Now ten years old, federal policies and practices regarding TPR must be carefully reexamined. ASFA has specific requirements regarding TPR that states must follow to receive federal funding. For adolescents, the ASFA requirement that proceedings for TPR must be initiated when a child has been in foster care for fifteen of the past twenty-two months may hinder reunification efforts for adolescents in care. One option is that child welfare agencies not be required to move forward with TPR for youth as they do with younger children, terminating parental rights when no adoption resource is available.

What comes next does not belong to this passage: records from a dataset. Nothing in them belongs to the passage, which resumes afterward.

(* ===== verification/TradeClaims.v ===== *)
(** * Claimed opportunities and the latest file

    A claim that the outbox backs is carried over by every section of every
    call, and no section lets another alert of the opportunity through.  And
    every section keeps the latest file true: it calls an intent ready to trade
    only when the outbox holds its alert. *)

From stdpp Require Import base list strings relations.
From Stdlib Require Import Ascii ZArith Lia.
From S2P Require Import Prelude PyStr PyFloat PyTime PyDateTime PyDict PyVal PyHash PyJson StateIo MarketCalendar Outbox OutboxFacts Delivery DeliveryProps StrategyContract TradeIntent Dispatcher TradeDelivery TradeCalls TradeFacts.

#[local] Open Scope Z_scope.

(** ** Inspections *)

Lemma freeze_route_id s e fr : en_event_id (freeze_route s e fr).1 = en_event_id e.
Proof. unfold freeze_route. repeat case_match; done. Qed.

Lemma delivery_rows_nil s id :
  filter (λ r, ev_channel r ≠ CANCELLATION_CHANNEL) (event_rows s id) = [] ↔ ¬ has_row s id.
Proof.
  assert (Hin : ∀ r, r ∈ filter (λ r, ev_channel r ≠ CANCELLATION_CHANNEL) (event_rows s id)
                     ↔ ev_channel r ≠ CANCELLATION_CHANNEL ∧ ev_logical_id r = id ∧ r ∈ events s).
  { intros r. unfold event_rows. rewrite list_elem_of_filter, sort_by_perm, list_elem_of_filter. done. }
  split.
  - intros E (r & Hr & Hl & Hc). assert (r ∈ @nil EventRow) as []%not_elem_of_nil. rewrite <- E. by apply Hin.
  - intros Hn. destruct (filter _ _) as [|r l] eqn:E; [done|]. destruct Hn. exists r.
    destruct (proj1 (Hin r)) as (? & ? & ?); [left|done].
Qed.

Lemma inspect_final_reason s e m ts fp i :
  inspect_final_notification s e m ts fp = Ok i →
  (in_reason i = "missing" → ¬ has_row s (en_event_id e)) ∧ (acceptable i = true → has_row s (en_event_id e)).
Proof.
  unfold inspect_final_notification, acceptable. rewrite <- delivery_rows_nil. intros H.
  destruct (filter _ (event_rows s (en_event_id e))) as [|r l] eqn:E.
  - injection H as <-. cbn. split; [done|]. by case_match.
  - apply res_bind_ok in H as (x & _ & [= <-]). cbn [in_reason]. split.
    + repeat (case_match; try done).
    + intros _. assert (Hr : r ∈ filter (λ r, ev_channel r ≠ CANCELLATION_CHANNEL) (event_rows s (en_event_id e))) by (rewrite E; left).
      unfold event_rows in Hr. rewrite list_elem_of_filter, sort_by_perm, list_elem_of_filter in Hr.
      exists r. naive_solver.
Qed.

Lemma inspect_event_reason settings s e m fp ts i :
  inspect_notification_event settings s e m fp ts = Ok i →
  (in_reason i = "missing" → ¬ has_row s (en_event_id e)) ∧ (acceptable i = true → has_row s (en_event_id e)).
Proof.
  unfold inspect_notification_event. intros H. apply res_bind_ok in H as ([f cfg] & _ & H).
  destruct (queue_disabled settings); [injection H as <-; done|].
  apply inspect_final_reason in H. by rewrite freeze_route_id in H.
Qed.

(** A prepared envelope is the event's. *)
Definition for_event (c : Call) (e : NotificationEnvelope) : Prop := en_event_id e = event_of c ∧ event_of c ≠ "".

(** What a call prepares for its event. *)
Lemma prepared_envelope settings c prep e :
  prepare settings c = Ok prep → envelope prep = Some e →
  event_of c ≠ "" ∧ (∃ at_ ex, e = envelope_of c at_ ex)
  ∧ (outbox_configured settings = true → notification_event_contract settings e (message_of c) = Ok (fingerprint prep, targets prep)).
Proof.
  unfold prepare. intros H He. destruct (negb (ready c)); [by injection H as <-|].
  apply res_bind_ok in H as (r & _ & H). apply res_bind_ok in H as ([at_|] & _ & H); [|by injection H as <-].
  destruct (String.eqb_spec (event_of c) "") as [|Hn]; [by injection H as <-|].
  apply res_bind_ok in H as (x & _ & H). apply res_bind_ok in H as ([f ts] & Hc & [= <-]).
  cbn in He. injection He as <-. split; [done|]. split; [by eexists _, _|]. intros Hq. by rewrite Hq in Hc.
Qed.

Lemma prepare_for_event settings c prep e : prepare settings c = Ok prep → envelope prep = Some e → for_event c e.
Proof. intros H He. by destruct (prepared_envelope _ _ _ _ H He) as (Hne & (? & ? & ->) & _). Qed.

Lemma peek_same {A} (f : Store → res A) w s a : peek f (outbox w) = Ok (s, a) → f (outbox w) = Ok a ∧ with_outbox s w = w.
Proof. unfold peek. intros H. apply res_bind_ok in H as (x & H & [= <- <-]). by destruct w. Qed.

(** Looking whether to acknowledge changes nothing; where it is not refused, the
    outbox holds the event. *)
Lemma ack_refusal_row (P : Shared → Prop) settings c prep e state :
  hoare P (ack_refusal settings c prep e state)
    (λ r w, P w ∧ (outbox_configured settings = true → for_event c e → r = None → has_row (outbox w) (event_of c))) P.
Proof.
  unfold ack_refusal. do 3 (eapply hoare_bind; [by apply hoare_lift with (Q := λ _, P)|]; intros ?).
  do 2 (case_match; [by apply hoare_ret|]). case_match; [|by apply hoare_ret].
  destruct (outbox_configured settings); cbn [negb]; [|by apply hoare_ret].
  eapply hoare_bind; [by apply hoare_lift with (Q := λ _, P)|]. intros stored. cbv zeta. case_match; [by apply hoare_ret|].
  eapply (hoare_bind _ _ _ (λ a w, P w ∧ match a with
    Answered i => for_event c e → acceptable i = true → has_row (outbox w) (event_of c) | _ => True end)).
  - apply hoare_try; [done|]. intros w s i Hw Hi. apply peek_same in Hi as [Hi ->]. split; [done|].
    intros [He _] Ha. apply inspect_event_reason in Hi as [_ Hi]. rewrite <- He. by apply Hi.
  - intros [i|name]; apply hoare_ret; [|by intros w [Hw _]]. intros w [Hw Hi]. split; [done|]. intros _ He Hn.
    destruct (acceptable i); [by apply Hi|done].
Qed.

(** ** The producer's claims *)

Lemma load_claims state at_ ev own p id key :
  load_producer state at_ ev own = Ok p → claim_in state id = Some key → dget id (semantic_keys p) = Some key.
Proof.
  unfold load_producer. intros H Hc. apply res_bind_ok in H as (a & _ & H). apply res_bind_ok in H as (keys & Hk & H).
  repeat (apply res_bind_ok in H as (? & _ & H)). injection H as <-. cbn. by eapply claim_in_keys.
Qed.

Lemma register_keys c prep p : semantic_keys (register c prep p) = semantic_keys p.
Proof. unfold register. by case_match. Qed.
Lemma end_keys c p : semantic_keys (end_lifecycles c p) = semantic_keys p.
Proof. unfold end_lifecycles. by case_match. Qed.
Lemma next_state_keys c state persisted p sg :
  vget "semantic_keys" (next_state c state persisted p sg) = v_str_dict (semantic_keys p).
Proof.
  unfold next_state. rewrite vget_dpop_ne by done. unfold saved_entries, pending_entries, dmerge. cbn [fold_left app fst snd].
  rewrite !vget_dset_lit by done. by rewrite vget_dset_eq.
Qed.

Lemma key_claimed_by id key p : key ≠ "" → dget id (semantic_keys p) = Some key → key_claimed key p = true.
Proof.
  intros Hk H. unfold key_claimed. apply String.eqb_neq in Hk as ->. cbn. apply bool_decide_eq_true.
  apply dget_elem in H. apply (list_elem_of_fmap_2 snd) in H. exact H.
Qed.

(** Asking the outbox changes nothing but the producer's lifecycles; a missing
    event has no row, a durable one has. *)
Lemma inspect_event_spec (P : Shared → Prop) settings c prep cl owned p :
  (∀ e, envelope prep = Some e → for_event c e) →
  hoare P (inspect_event settings c prep cl owned p)
    (λ r w, P w ∧ semantic_keys r.2 = semantic_keys p
            ∧ (answered_missing r.1 = true → ¬ has_row (outbox w) (event_of c))
            ∧ (durable r.1 = true → event_of c ≠ "" ∧ has_row (outbox w) (event_of c))) P.
Proof.
  intros He. unfold inspect_event. destruct (contract_reason prep); [by apply hoare_ret|].
  destruct (envelope prep) as [e|]; [|by apply hoare_ret]. destruct (ready c && _ && _ && _); [|by apply hoare_ret].
  destruct (He e eq_refl) as [Hid Hne]. eapply hoare_bind; [by apply hoare_lift with (Q := λ _, P)|]. intros lc.
  eapply (hoare_bind _ _ _ (λ a w, P w ∧ (answered_missing (Some a) = true → ¬ has_row (outbox w) (event_of c))
                                  ∧ (durable (Some a) = true → event_of c ≠ "" ∧ has_row (outbox w) (event_of c)))).
  - apply hoare_try; [done|]. intros w s i Hw H. apply peek_same in H as [H ->]. split; [done|].
    apply inspect_event_reason in H as [Hm Ha]. rewrite Hid in Hm, Ha. cbn. split; [|by auto].
    intros E%String.eqb_eq. by apply Hm.
  - intros a. apply hoare_ret. intros w (Hw & Hm & Hd). split_and!; try done. destruct a as [i|]; [|done]. cbn. by repeat case_match.
Qed.
(* ===== verification/OptionLinesProps.v ===== *)
(** * Properties of the option lines

    Whatever the gateway does, the stream owns every line that it has open, or
    has given up its session; the open lines stay under the ceiling at every
    moment of every operation; and one turn of the rotation subscribes the
    whole plan. *)

From stdpp Require Import base list strings relations.
From Stdlib Require Import Ascii ZArith Lia.
From S2P Require Import Prelude PyStr PyFloat PyTime PyDateTime PyDict PyVal MarketCalendar FarmHealth LineQuota Sampling OptionLines.

#[local] Open Scope Z_scope.

(** ** The open lines *)

(** The labels whose request was accepted and that were neither cancelled nor
    given up since. *)
Fixpoint open_lines (t : Trace) : list string :=
  match t with
  | [] => []
  | Request l true :: t => let o := open_lines t in if decide (l ∈ o) then o else l :: o
  | Cancel l true :: t | EndTicker l :: t => filter (λ x, x ≠ l) (open_lines t)
  | _ :: t => open_lines t
  end.

(** The lines outside [others], at every moment of a trace, are at most [n]. *)
Definition count_lines (others : list string) (t : Trace) : Z := Z.of_nat (length (filter (λ x, x ∉ others) (open_lines t))).
Fixpoint peaks (others : list string) (n : Z) (t : Trace) : Prop :=
  count_lines others t ≤ n ∧ match t with [] => True | _ :: t => peaks others n t end.

(** The labels with a ticker. *)
Definition live_keys (l : Lane) : list string := (filter (λ kv, kv.2.1 = true) l).*1.
Definition owned (l : Lanes) : list string :=
  live_keys (hot_subs l) ++ live_keys (rotation_subs l) ++ live_keys (pinned_subs l) ++ concat (other_lanes l).
Definition others (s : Stream) : list string := concat (other_lanes (lanes s)).
Definition failed (s : Stream) : bool := subscription_health_failed (health s).
Definition within (X : list string) (s : Stream) : Prop := ∀ l, l ∈ open_lines (trace s) → l ∈ X.
(** * The generative-backend orchestration layer of AI-Comci

    A shallow embedding of the service module that turns application state
    (characters, pages, canvas images) into multi-part requests against the
    generative backend and turns the multi-part responses back into typed
    results.

    Conventions of the embedding.
    - A JavaScript string is the Rocq [string] of its UTF-8 bytes.  All the
      characters the code itself inspects (quotes, commas, semicolons, digits,
      ASCII white space) are single bytes, so searching and splitting on them
      byte-wise is searching and splitting on them character-wise.
    - [undefined] and [null] are [None]; the truthiness test of JavaScript is
      written out at every use.
    - An [async] operation is a function of the backend's answer: the backend
      call is the section variable [generateContent], which may itself throw.
    - [throw new Error(m)] is [Throw m]; a value returned is [Ok v].
    - [console.error] is logging only and is left out. *)

From Stdlib Require Import String Ascii List Bool Arith NArith ZArith Lia DecimalString.
Import ListNotations.
Open Scope list_scope.
Open Scope string_scope.

(** ** Strings *)

(** The double quote, built from its code. *)
Definition dq : string := String (ascii_of_nat 34) EmptyString.

(** The line feed, the escape [\n] of the source. *)
Definition nl : string := String (ascii_of_nat 10) EmptyString.

(** A template literal that spans several source lines, one element per line. *)
Definition lines (l : list string) : string := String.concat nl l.

(** An ASCII text in which every apostrophe stands for a double quote; used to
    write JSON payloads legibly. *)
Fixpoint quoted (s : string) : string :=
  match s with
  | EmptyString => EmptyString
  | String c rest =>
      String (if Ascii.eqb c "'" then ascii_of_nat 34 else c) (quoted rest)
  end.

(** JavaScript truthiness of a string: every string but the empty one. *)
Definition truthy (s : string) : bool :=
  match s with
  | EmptyString => false
  | String _ _ => true
  end.

(** Truthiness of a value that may be [undefined] or [null]. *)
Definition truthy_opt (o : option string) : bool :=
  match o with
  | Some s => truthy s
  | None => false
  end.

(** [a || b] on strings where [a] may be [undefined]. *)
Definition or_else (o : option string) (default : string) : string :=
  match o with
  | Some s => if truthy s then s else default
  | None => default
  end.

(** Number to string conversion of a non-negative integer, as a template
    literal performs it. *)
Definition string_of_N (n : N) : string := NilEmpty.string_of_uint (N.to_uint n).

(** String conversion of a value that may be [undefined], as a template
    literal performs it. *)
Definition render (o : option string) : string :=
  match o with
  | Some s => s
  | None => "undefined"
  end.

(** [Array.prototype.join]. *)
Definition join (sep : string) (l : list string) : string := String.concat sep l.

(** [s.startsWith(p)]. *)
Fixpoint startsWith (p s : string) : bool :=
  match p with
  | EmptyString => true
  | String a p' =>
      match s with
      | String b s' => Ascii.eqb a b && startsWith p' s'
      | EmptyString => false
      end
  end.

(** [s.includes(t)]: [t] occurs in [s]. *)
Fixpoint includes (t s : string) : bool :=
  if startsWith t s then true
  else match s with
       | EmptyString => false
       | String _ rest => includes t rest
       end.

(** [String.prototype.split] with a one-character separator. *)
Fixpoint split (sep : ascii) (s : string) : list string :=
  match s with
  | EmptyString => [EmptyString]
  | String c rest =>
      if Ascii.eqb c sep then EmptyString :: split sep rest
      else match split sep rest with
           | piece :: pieces => String c piece :: pieces
           | [] => [String c EmptyString]
           end
  end.

(** ** Errors *)

(** The outcome of an operation: a value, or a thrown [Error] with its message. *)
Inductive Result (A : Type) : Type :=
| Ok (a : A)
| Throw (message : string).
Arguments Ok {A} a.
Arguments Throw {A} message.

Definition bind {A B : Type} (r : Result A) (k : A -> Result B) : Result B :=
  match r with
  | Ok a => k a
  | Throw m => Throw m
  end.

Notation "'await' x <- e ;; k" := (bind e (fun x => k))
  (at level 10, x name, e at level 100, k at level 200).

(** ** Data model *)

(** Modelled from the spec: the module [../types] that declares [Character]
    is not among the sources; the fields are the ones the service reads. *)
Record Character : Type := {
  name : string;
  description : option string;
  sheetImage : string;
  referenceImages : list string
}.

(** Modelled from the spec: the module [../types] that declares [Page] is not
    among the sources; the service picks [generatedImage] (absent until a
    generation succeeds) and [sceneDescription]. *)
Record Page : Type := {
  generatedImage : option string;
  sceneDescription : string
}.

(** The previous page as [generateLayoutProposal] declares it inline. *)
Record ProposalPage : Type := {
  proposalImage : string;
  proposal_sceneDescription : string
}.

Inductive ColorMode : Type := color | monochrome.

(** Inline binary data of a part.  [data] is [undefined] when the part was
    built from a string without a comma. *)
Record Blob : Type := {
  data : option string;
  mimeType : string
}.

(** A part of a request or of a response: text, inline data, or (in a
    response) possibly both or neither. *)
Record Part : Type := {
  inlineData : option Blob;
  text : option string
}.

(** The object literal [{ text: t }]. *)
Definition textPart (t : string) : Part :=
  {| inlineData := None; text := Some t |}.

Record Content : Type := { parts : list Part }.
Record Candidate : Type := { content : Content }.

(** The backend's answer.  [response_text] is the accessor [response.text]. *)
Record GenerateContentResponse : Type := {
  candidates : option (list Candidate);
  response_text : option string
}.

(** ** Image codec *)

(** The character class of [.] excludes the line terminators LF, CR, U+2028
    and U+2029; the last two are E2 80 A8 and E2 80 A9 in UTF-8. *)
Definition lineTerminatorAt (s : string) : bool :=
  match s with
  | String c rest =>
      (Ascii.eqb c (ascii_of_nat 10)) || (Ascii.eqb c (ascii_of_nat 13))
      || (startsWith (String (ascii_of_nat 226) (String (ascii_of_nat 128)
                                  (String (ascii_of_nat 168) EmptyString))) s)
      || (startsWith (String (ascii_of_nat 226) (String (ascii_of_nat 128)
                                  (String (ascii_of_nat 169) EmptyString))) s)
  | EmptyString => false
  end.

(** The lazy [.*?] followed by [;]: the shortest run of characters other than
    line terminators that ends just before a semicolon. *)
Fixpoint lazyUntilSemicolon (s : string) : option string :=
  match s with
  | EmptyString => None
  | String c rest =>
      if Ascii.eqb c ";" then Some EmptyString
      else if lineTerminatorAt s then None
      else option_map (String c) (lazyUntilSemicolon rest)
  end.

(** Remove the first [n] characters. *)
Fixpoint drop (n : nat) (s : string) : string :=
  match n, s with
  | O, _ => s
  | S n', String _ rest => drop n' rest
  | S _, EmptyString => EmptyString
  end.

(** The pattern [/data:(image\/.*?);/] tried at the start of [s]: the text of
    its capture group. *)
Definition matchMimeHere (s : string) : option string :=
  if startsWith "data:image/" s
  then option_map (String.append "image/") (lazyUntilSemicolon (drop 11 s))
  else None.

(** [s.match(/data:(image\/.*?);/)?.[1]]: the capture group of the leftmost
    match, [undefined] when the pattern matches nowhere. *)
Fixpoint matchMime (s : string) : option string :=
  match matchMimeHere s with
  | Some m => Some m
  | None =>
      match s with
      | EmptyString => None
      | String _ rest => matchMime rest
      end
  end.

(** The expression [image.match(/data:(image\/.*?);/)?.[1] || 'image/png']
    that precedes every call of [base64ToGeminiPart]. *)
Definition mimeTypeOf (image : string) : string :=
  or_else (matchMime image) "image/png".

Definition base64ToGeminiPart (base64 : string) (mimeType : string) : Part :=
  {| inlineData := Some {| data := nth_error (split "," base64) 1;
                           mimeType := mimeType |};
     text := None |}.

(** An image attached to a request: its media type sniffed, then wrapped. *)
Definition attach (image : string) : Part :=
  base64ToGeminiPart image (mimeTypeOf image).

(** The template [`data:${mimeType};base64,${data}`] that turns the inline
    data of a response part back into an encoded image. *)
Definition dataUrl (b : Blob) : string :=
  "data:" ++ mimeType b ++ ";base64," ++ render (data b).

(** ** JSON values and [JSON.parse] *)

(** A JSON number, kept as the exact decimal [(-1)^negative * mantissa *
    10^exponent] that its literal denotes.  JavaScript rounds it to the nearest
    double; the service observes a number only through its truthiness. *)
Record Decimal : Type := {
  negative : bool;
  mantissa : N;
  exponent : Z
}.

#[warnings="-register-all"]
Inductive json : Type :=
| JNull
| JBool (b : bool)
| JNumber (d : Decimal)
| JString (s : string)
| JArray (elements : list json)
| JObject (members : list (string * json)).

(** Own properties of a parsed object, in creation order.  A repeated key
    overwrites the value in place, as [JSON.parse] does. *)
Fixpoint setMember (k : string) (v : json) (fields : list (string * json))
  : list (string * json) :=
  match fields with
  | [] => [(k, v)]
  | (k', v') :: rest =>
      if String.eqb k' k then (k, v) :: rest else (k', v') :: setMember k v rest
  end.

Fixpoint getMember (k : string) (fields : list (string * json)) : option json :=
  match fields with
  | [] => None
  | (k', v) :: rest => if String.eqb k' k then Some v else getMember k rest
  end.

(** [v.k] for a parsed value [v] other than [null] and a property name [k]
    that no prototype defines (summary, panels, has_discrepancies, ...): the
    own property of an object, [undefined] on arrays and primitives. *)
Definition getProperty (k : string) (v : json) : option json :=
  match v with
  | JObject fields => getMember k fields
  | _ => None
  end.

(** A number is falsy when its double is zero: the decimal is zero or rounds
    to zero, that is, its magnitude is at most [2^-1075], half the least
    positive double. *)
Definition roundsToZero (d : Decimal) : bool :=
  (mantissa d =? 0)%N
  || ((exponent d <? 0)%Z
      && (Z.of_N (mantissa d) * 2 ^ 1075 <=? 10 ^ (- exponent d))%Z).

(** JavaScript truthiness of a parsed value, [None] being [undefined]. *)
Definition truthyValue (o : option json) : bool :=
  match o with
  | None => false
  | Some JNull => false
  | Some (JBool b) => b
  | Some (JNumber d) => negb (roundsToZero d)
  | Some (JString s) => truthy s
  | Some (JArray _) => true
  | Some (JObject _) => true
  end.

(** [Array.isArray]. *)
Definition isArray (o : option json) : bool :=
  match o with
  | Some (JArray _) => true
  | _ => false
  end.

Module Lexer.

(** The character with code [n]. *)
Definition isChar (n : nat) (c : ascii) : bool := Nat.eqb (nat_of_ascii c) n.

(** JSON white space: space, tab, line feed, carriage return. *)
Definition isWhite (c : ascii) : bool :=
  let n := nat_of_ascii c in
  ((n =? 32) || (n =? 9) || (n =? 10) || (n =? 13))%nat.

Fixpoint skipWhite (s : string) : string :=
  match s with
  | String c rest => if isWhite c then skipWhite rest else s
  | EmptyString => s
  end.

Definition digitValue (c : ascii) : option N :=
  let n := nat_of_ascii c in
  if ((48 <=? n) && (n <=? 57))%nat then Some (N.of_nat (n - 48)) else None.

Definition hexValue (c : ascii) : option N :=
  let n := nat_of_ascii c in
  if ((48 <=? n) && (n <=? 57))%nat then Some (N.of_nat (n - 48))
  else if ((65 <=? n) && (n <=? 70))%nat then Some (N.of_nat (n - 55))
  else if ((97 <=? n) && (n <=? 102))%nat then Some (N.of_nat (n - 87))
  else None.
(** * DC3 pricing core: quote generation, bundle pricing, quote lifecycle

    Shallow embedding of
      - [backend/controllers/pricingController.ts]  (quoteController,
        calculateComplexity, the rate and multiplier tables,
        PricingController.calculatePricing),
      - [backend/services/pricingService.ts]        (PricingService.calculatePricing), and
      - [backend/services/otpService.ts]            (sendWhatsAppOTP, verifyOTP),
    together with the column types of the Prisma migrations that the
    controllers write through.

    Numbers.  JavaScript numbers are IEEE-754 binary64 values.  They are
    modelled by their exact rational value; every arithmetic operation
    rounds the exact result to the nearest binary64 value, ties to even
    ([rnd]).  The model covers the finite, normal range (no NaN, no
    infinities, no subnormals, unbounded exponent), which contains every
    amount a DECIMAL(10,2) column accepts.  A Prisma [Decimal] read from the
    database is an exact decimal.

    Database.  Tables with a primary key are finite maps from the key, the
    lookup tables of the bundle pricing are lists of rows.  A NUMERIC(p,s)
    column rounds what is written to [s] decimals and rejects what does not
    fit; a DATE column keeps the day.  Columns that no handler below reads
    back (names, descriptions, created_at, the address and agent of an audit
    entry) are left out.

    Environment.  A request handler runs against one reading [now] of the
    clock (milliseconds since the epoch), the key [uuid] drawn for a new
    row, and [process.env].  [Date.setDate] and [Date.setMinutes] count in
    the local time of the server, whose zone is part of the environment
    ([TimeZone]).

    Lookups.  A comparison with [mode: 'insensitive'] reaches the database
    as ILIKE: the key is a pattern ([like]).  An integer bound to an INTEGER
    column has to fit it ([isInt4]). *)

From stdpp Require Import gmap strings list fin_maps.
From Stdlib Require Import QArith Qround Qabs Qpower Lqa ZArith Lia.
From Stdlib Require Import SpecFloat.
Lemma add_sign_clear (h d : float) :
  valid h = true -> valid d = true -> sign_clear h = true -> sign_clear d = true ->
  valid (h + d)%f32 = true /\ sign_clear (h + d)%f32 = true /\
  (is_nan (h + d)%f32 = true \/ leb d (h + d)%f32 = true) /\
  (is_nan h = false -> is_nan d = false -> is_nan (h + d)%f32 = false).
Proof.
  intros Vh Vd Sh Sd.
  destruct h as [sh | sh | | sh mh eh]; destruct d as [sd | sd | | sd md ed];
    cbn in Sh, Sd; try (destruct sh; [discriminate|]); try (destruct sd; [discriminate|]);
    clear Sh Sd;
    try (repeat split; intros;
         first [reflexivity | assumption | discriminate | right; reflexivity | left; reflexivity ]).
  - (* zero + finite *)
    repeat split; try assumption; try reflexivity.
    right. unfold leb, SFleb, add. cbn [SFadd].
    rewrite compare_refl by reflexivity. reflexivity.
  - (* finite + finite *)
    destruct (add_finite_cases mh md eh ed Vh Vd) as [R | (m' & e' & R & B & Hcmp)];
      unfold add; rewrite R.
    + repeat split; right; reflexivity.
    + repeat split; try assumption.
      right. unfold leb, SFleb. cbn [SFcompare].
      destruct Hcmp as [Hlt | [-> Hle]].
      * apply Z.compare_lt_iff in Hlt. rewrite Hlt. reflexivity.
      * rewrite Z.compare_refl.
        change (Pos.compare_cont Eq md m') with (md ?= m')%positive.
        destruct (md ?= m')%positive eqn:E; try reflexivity.
        exfalso. apply Hle, E.
Qed.

(** *** Multiplication by one, division of a number by itself *)

Lemma mul_pow23 (m : positive) : (m * 8388608)%positive = Pos.iter xO m 23.
Proof.
  apply Pos2Z.inj. rewrite iter_xO_value, Pos2Z.inj_mul.
  change (2 ^ 23) with 8388608. reflexivity.
Qed.

Lemma shr_fexp_mul_one (m : positive) (e : Z) :
  canonical_mantissa 24 128 m e = true ->
  shr_fexp 24 128 (Zpos (m * 8388608)) (e + -23) loc_Exact =
  ({| shr_m := Zpos m; shr_r := false; shr_s := false |}, e).
Proof.
  intros C. apply canonical_iff in C.
  rewrite mul_pow23. unfold shr_fexp. cbn [Zdigits2].
  rewrite iter_xO_digits, fexp_eq.
  assert (Hs : Z.max (Zpos (digits2_pos m) + 23 + (e + -23) - 24) (-149) - (e + -23) = 23) by lia.
  rewrite Hs. unfold shr. replace (e + -23 + 23) with e by lia. reflexivity.
Qed.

The resumption of the federal Title IV E waiver option would allow states to test whether they can increase adoptions without increasing the number of youth who emancipate from foster care as legal orphans. This is a testable question, but it has not been answered. Instead, it has been assumed that the best way for all children to be adopted is to first terminate their parents’ rights. This practice belies the ability of youth, regardless of their TPR status, to identify persons who might adopt them. Because youth can be engaged in the decision whether or not to be adopted and can participate in the recruitment of an adoptive parent, they are fundamentally different from younger children. Arguably, youth should be exempt from TPR requirements under ASFA. Adoptions can occur without first requiring TPR by working with youth to help them identify members of their families and broader social networks who might be willing to adopt them and developing those adoption resources before TPR. Other TPR reforms are needed, including the broader institution of policies that permit TPR reversals for youth who have not been adopted and whose parents regain their parental capacity. Adolescents must receive assistance as they prepare to leave care, with independent living services that evolve to address the needs of reunified youth, as well as other youth who leave foster care to other permanent families or to live on their own.